將已免疫完成之小鼠於進行融合前3天先進行免疫前增幅(prefusion boosting)。於進行融合反應當天，以異氟醚將老鼠麻醉，將摘取脾臟下來，放入裝有5毫升無血清DMEM之6公分培養盤中，以200目鋼篩將脾臟均質。取5毫升之脾臟細胞懸浮液，將70μm篩網放在50ml離心管中，使脾臟細胞懸浮液通過70μm篩網後，以10毫升之無血清DMEM沖洗篩網，並以1000rpm離心5分鐘，倒掉上清液，加入5毫升紅血球裂解緩衝液，反應5分鐘。反應後，以35毫升之無血清DMEM稀釋紅血球裂解緩衝液，以1000rpm離心5分鐘，倒掉上清液，加入20毫升之無血清DMEM懸浮脾細胞，計算細胞數。

將NS1細胞與脾細胞以1：1~1：5的比例混合均勻，緩慢加入1~2毫升融合緩衝液(50% PEG-4000 in DMEM,serum free)，再加入7毫升無血清DMEM，以1000rpm進行離心5分鐘，倒掉上清液，加入10毫升無血清DMEM後，將細胞放入細胞培養箱中培養。

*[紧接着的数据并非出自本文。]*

Definition estimate_partitions_touched (plan : BoundQueryPlan) (relations : list RelationCostContext) : N :=
  foldl (λ touched relation, u32_saturating_add touched (pruned_partitions (bq_body plan) relation)) 0 relations.

(** ** Memory *)

Fixpoint data_type_size (t : DataType) : N :=
  match t with
  | TBoolean => 1 | TInt32 => 4 | TInt64 => 8 | TFloat64 => 8 | TUtf8 => 32 | TUuid => 16 | TJson => 64
  | TDate => 4 | TDecimal _ _ => 16 | TTimestamp _ => 8
  | TList inner => u64_wrapping_add 8 (data_type_size inner)
  | TStruct fields => sum_u64 (List.map (λ f, data_type_size (field_type f)) fields)
  | TUnknown => 8
  end.

Definition aggregate_names : list string :=
  ["avg"; "count"; "countmerge"; "count_merge"; "max"; "min"; "sum"; "summerge"; "sum_merge"; "uniq";
   "uniqexact"; "uniq_exact"].

Definition is_aggregate_function (f : BoundFunctionCall) : bool :=
  existsb (String.eqb (to_ascii_lowercase (fn_name (bfc_function f)))) aggregate_names || bfc_distinct f.

Fixpoint expr_aggregate_count (e : BoundExpr) : N :=
  match e with
  | MkBoundExpr kind _ _ _ =>
      match kind with
      | BFunction f =>
          let nested := u32_saturating_add (sum_u32 (List.map expr_aggregate_count (bfc_args f)))
                          (match bfc_filter f with Some e => expr_aggregate_count e | None => 0 end) in
          if is_aggregate_function f then u32_saturating_add nested 1 else nested
      | BUnary _ e | BCast e _ => expr_aggregate_count e
      | BBinary _ lhs rhs => u32_saturating_add (expr_aggregate_count lhs) (expr_aggregate_count rhs)
      | BCase operand when_then else_result =>
          u32_saturating_add
            (u32_saturating_add (match operand with Some e => expr_aggregate_count e | None => 0 end)
              (sum_u32 (List.map (λ b, u32_saturating_add (expr_aggregate_count (bwt_condition b))
                                         (expr_aggregate_count (bwt_result b))) when_then)))
            (match else_result with Some e => expr_aggregate_count e | None => 0 end)
      | BBetween e low high _ =>
          u32_saturating_add (u32_saturating_add (expr_aggregate_count e) (expr_aggregate_count low))
            (expr_aggregate_count high)
      | BInList e items _ => u32_saturating_add (expr_aggregate_count e) (sum_u32 (List.map expr_aggregate_count items))
      | BTuple items | BArray items => sum_u32 (List.map expr_aggregate_count items)
      | BLike e pattern _ _ => u32_saturating_add (expr_aggregate_count e) (expr_aggregate_count pattern)
      | BIsNull e _ => expr_aggregate_count e
      | BInSubquery e _ _ => expr_aggregate_count e
      | BColumn _ | BLiteral _ | BParameter _ | BScalarSubquery _ | BExists _ | BUnsupported _ => 0
      end
  end.

Definition select_aggregate_count (select : BoundSelect) : N :=
  let count := foldl (λ count item,
      match bound_projection_as_expr item with
      | Some d => u32_saturating_add count (expr_aggregate_count (bpe_expr d))
      | None => count
      end) 0 (bsel_projection select) in
  match bsel_having select with
  | Some having => u32_saturating_add count (expr_aggregate_count having)
  | None => count
  end.

Definition estimate_select_memory (select : BoundSelect) (rows_scanned bytes_scanned : N) : N :=
  let aggregate_count := select_aggregate_count select in
  if is_empty (bsel_group_by select) then
    if 0 <? aggregate_count then u64_saturating_add (u64_saturating_mul aggregate_count 64) 128 else bytes_scanned
  else
    let group_key_bytes := N.max (sum_u64 (List.map (λ e, data_type_size (be_data_type e)) (bsel_group_by select))) 8 in
    let groups := N.max (N.min (foldl (λ acc _, u64_saturating_mul acc 1000) 1 (bsel_group_by select)) rows_scanned) 1 in
    let aggregate_state_bytes := u64_saturating_mul (N.max aggregate_count 1) 64 in
    u64_saturating_mul groups (u64_saturating_add (u64_saturating_add group_key_bytes aggregate_state_bytes) 32).

Fixpoint estimate_set_expr_memory (e : BoundSetExpr) (rows_scanned bytes_scanned : N) : N :=
  match e with
  | BSelect select => estimate_select_memory select rows_scanned bytes_scanned
  | BUnionAll lhs rhs _ _ =>
      u64_saturating_add (estimate_set_expr_memory lhs rows_scanned bytes_scanned)
        (estimate_set_expr_memory rhs rows_scanned bytes_scanned)
  | BSetUnsupported _ _ _ => 1
  end.

Definition estimate_memory_bytes (plan : BoundQueryPlan) (rows_scanned bytes_scanned : N) : N :=
  estimate_set_expr_memory (bq_body plan) rows_scanned bytes_scanned.

(** ** The estimate *)

(** [u64::div_ceil]. *)
Definition div_ceil (a b : N) : N := if a mod b =? 0 then a / b else a / b + 1.

Definition estimate_clickhouse_cost (query : BoundQuery) (catalog : Catalog) : result EstimatedCost CostEstimateError :=
  let? relations := collect_relation_cost_contexts catalog (bound_plan query) in
  if is_empty relations then Err (CEMissingStatistics "query does not reference a catalog relation")
  else
    let rows_scanned := N.max (sum_u64 (List.map rc_estimated_rows relations)) 1 in
    let bytes_scanned :=
      N.max (sum_u64 (List.map (λ r, u64_saturating_mul (rc_estimated_rows r) (rc_average_row_bytes r)) relations)) 1 in
    let partitions_touched := N.max (estimate_partitions_touched (bound_plan query) relations) 1 in
    let memory_bytes := N.max (estimate_memory_bytes (bound_plan query) rows_scanned bytes_scanned) 1 in
    let wallclock_estimate_ms := N.max (div_ceil rows_scanned 5000000) 1 in
    Ok {| ec_memory_bytes := memory_bytes; ec_rows_scanned := rows_scanned;
          ec_partitions_touched := partitions_touched; ec_wallclock_estimate_ms := wallclock_estimate_ms |}.

(** The cost estimate of the ClickHouse adapter stays within its widths, and
    counts every partition that no condition excludes. *)

(** ** Widths *)

Lemma wrapping_sum_bound (modulus : N) (l : list N) acc :
  acc < modulus → foldl (λ a b, (a + b) mod modulus) acc l < modulus.
Proof.
  revert acc. induction l as [|x l IH]; intros acc Hacc; simpl; [done|]. apply IH. apply N.mod_lt. lia.
Qed.

Lemma sum_u64_bound l : sum_u64 l ≤ u64_max.
Proof. pose proof (wrapping_sum_bound (2 ^ 64) l 0). unfold sum_u64, u64_wrapping_add, u64_max in *. lia. Qed.

Lemma sum_u64_exact l acc :
  acc + foldr N.add 0 l ≤ u64_max → foldl u64_wrapping_add acc l = acc + foldr N.add 0 l.
Proof.
  revert acc. induction l as [|x l IH]; intros acc Hl; simpl in *; [lia|].
  assert (u64_wrapping_add acc x = acc + x) as ->.
  { unfold u64_wrapping_add, u64_max in *. rewrite N.mod_small; lia. }
  rewrite IH; lia.
Qed.

Lemma saturating_u64_bounds a b : u64_saturating_add a b ≤ u64_max ∧ u64_saturating_mul a b ≤ u64_max.
Proof. unfold u64_saturating_add, u64_saturating_mul. lia. Qed.

Lemma estimate_memory_bound e rows bytes : bytes ≤ u64_max → estimate_set_expr_memory e rows bytes ≤ u64_max.
Proof.
  intros Hb. destruct e; simpl; [|apply saturating_u64_bounds|unfold u64_max; lia].
  unfold estimate_select_memory. destruct (is_empty _); [|apply saturating_u64_bounds].
  destruct (0 <? _); [apply saturating_u64_bounds|done].
Qed.

Lemma div_ceil_spec a b : 0 < b → a ≤ b * div_ceil a b ∧ b * div_ceil a b < a + b.
Proof.
  intros Hb. unfold div_ceil. pose proof (N.div_mod a b ltac:(lia)) as H. pose proof (N.mod_lt a b ltac:(lia)).
  generalize dependent (a mod b). generalize (a / b). intros q r H Hr. destruct (N.eqb_spec r 0); rewrite ?N.mul_add_distr_l; lia.
Qed.

Lemma partitions_bound body relations :
  foldl (λ touched r, u32_saturating_add touched (pruned_partitions body r)) 0 relations ≤ u32_max.
Proof.
  induction relations as [|r relations _] using rev_ind; [unfold u32_max; simpl; lia|].
  rewrite foldl_app. simpl. unfold u32_saturating_add. lia.
Qed.

(** C24: bounds.  An estimate comes from at least one relation.  Its four numbers
    are positive and fit their types; the rows are the sum of the rows of the
    relations when that sum fits, and the time is the rows at five thousand a
    millisecond, rounded up. *)
Theorem clickhouse_cost_fits (query : BoundQuery) (catalog : Catalog) cost :
  estimate_clickhouse_cost query catalog = Ok cost →
  ∃ relations, collect_relation_cost_contexts catalog (bound_plan query) = Ok relations ∧ relations ≠ []
  ∧ let rows := foldr N.add 0 (List.map rc_estimated_rows relations) in
    (rows ≤ u64_max → ec_rows_scanned cost = N.max rows 1)
  ∧ 1 ≤ ec_rows_scanned cost ≤ u64_max
  ∧ 1 ≤ ec_memory_bytes cost ≤ u64_max
  ∧ 1 ≤ ec_partitions_touched cost ≤ u32_max
  ∧ ec_rows_scanned cost ≤ 5000000 * ec_wallclock_estimate_ms cost < ec_rows_scanned cost + 5000000.
Proof.
  unfold estimate_clickhouse_cost. destruct (collect_relation_cost_contexts _ _) as [relations|]; [|done]. simpl.
  destruct (is_empty relations) eqn:E; [done|]. intros [= <-]. exists relations.
  cbn [ec_rows_scanned ec_memory_bytes ec_partitions_touched ec_wallclock_estimate_ms].
  set (rows := N.max (sum_u64 (List.map rc_estimated_rows relations)) 1).
  assert (1 ≤ rows ≤ u64_max) as Hrows.
  { pose proof (sum_u64_bound (List.map rc_estimated_rows relations)). unfold rows, u64_max in *. lia. }
  split; [done|]. split; [by intros ->|]. split_and!; try lia.
  - intros Hfit. unfold rows, sum_u64. by rewrite sum_u64_exact.
  - apply N.max_lub; [|unfold u64_max; lia]. apply estimate_memory_bound. apply N.max_lub; [|unfold u64_max; lia].
    apply sum_u64_bound.
  - apply N.max_lub; [|unfold u32_max; lia]. apply partitions_bound.
  - pose proof (div_ceil_spec rows 5000000). lia.
  - pose proof (div_ceil_spec rows 5000000). assert (div_ceil rows 5000000 ≠ 0) by lia. lia.
Qed.

(** ** Pruning *)

Section Pruning.
Variable relation : RelationCostContext.
Variable column : string.

Definition elsewhere (e : BoundExpr) : Prop := is_partition_column e relation column = false.

Lemma no_span_without_the_column e : all_expr elsewhere e → partition_expr_span relation column e = None.
Proof.
  assert (∀ e, all_expr elsewhere e → is_partition_column e relation column = false) as Hhead by (by intros [] []).
  revert e. apply (Bound_induction (λ _, True) (λ _, True) (λ _, True) (λ _, True)
    (λ e, all_expr elsewhere e → partition_expr_span relation column e = None)); try done.
  intros k t n node Hk [_ Ha]. destruct k; try done; simpl in Ha, Hk |- *.
  - destruct Hk as [Hl Hr], Ha as [Hal Har].
    destruct op; try done; unfold compares_partition_to_literal; rewrite ?Hhead by done; try done;
      by rewrite Hl, ?Hr.
  - destruct negated; [done|]. destruct Ha as [Ha _]. by rewrite Hhead.
  - destruct negated; [done|]. destruct Ha as [Ha _]. by rewrite Hhead.
Qed.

計算融合細胞之細胞數量，並從中分出部分做為控制組。將剩下之融合細胞放入離心管中，以1000rpm離心5分鐘，倒掉上清液，以1毫升DMEM-20(20% FBS、1mM Sodium pyruvate、10mM HEPES、10μg/ml gentamicin)懸浮均勻，再加入10μl抗體(Biotin-anti-mouse CD138,Avidin,Biotin-anti-mouse IgG)，於4℃下反應1小時。加入3毫升染色液(staining buffer；PBS,3% FBS，0.22μm filtered)稀釋抗體反應，以1000rpm離心5分鐘，倒掉上清液，再以1毫升DMEM-20懸浮均勻，計算細胞數，將細胞調整至5 x 105-1 x 106cells/ml之間。

將細胞懸浮液吸至6孔盤中，例如：

加入10μl PE-antigen，混合均勻。加入1毫升DMEM-20於每一個孔之中，例如：

於37℃反應2小時以上，加入3毫升染色液稀釋反應，將細胞吸入離心管中，以1000rpm進行離心5分鐘，去除上清液，再以1毫升染色劑懸浮均勻，病使細胞懸浮液通過過70μm篩網，計算細胞數。最後，以螢光活化流式細胞分選儀進行篩選。

請參閱第二至七圖，其係顯示選取區域為R-1，融合細胞佔所選取細胞之14.1%，GFP螢光強度明顯增加之細胞佔2.72%(第四圖中H-2區域之細胞)，有CD-138 PE信號之細胞佔6.12%(第五圖中H-3區域之細胞)。根據上述實例之方法係可分選出有綠色螢光蛋白表現之NS1細胞與正常小鼠脾臟細胞融合有CD138-PE染色，並且，如第八圖所示時程表可知，由本發明所揭方法係能快速篩選出分泌抗原專一性單株抗體之融合細胞。

以上，以上僅是藉由各該實施例詳細說明本發明，熟知該技術領域者於不脫離本發明精神下，而對於說明書中之實施例所做的任何簡單修改或是變化，均應為本案申請專利範圍所得涵攝者。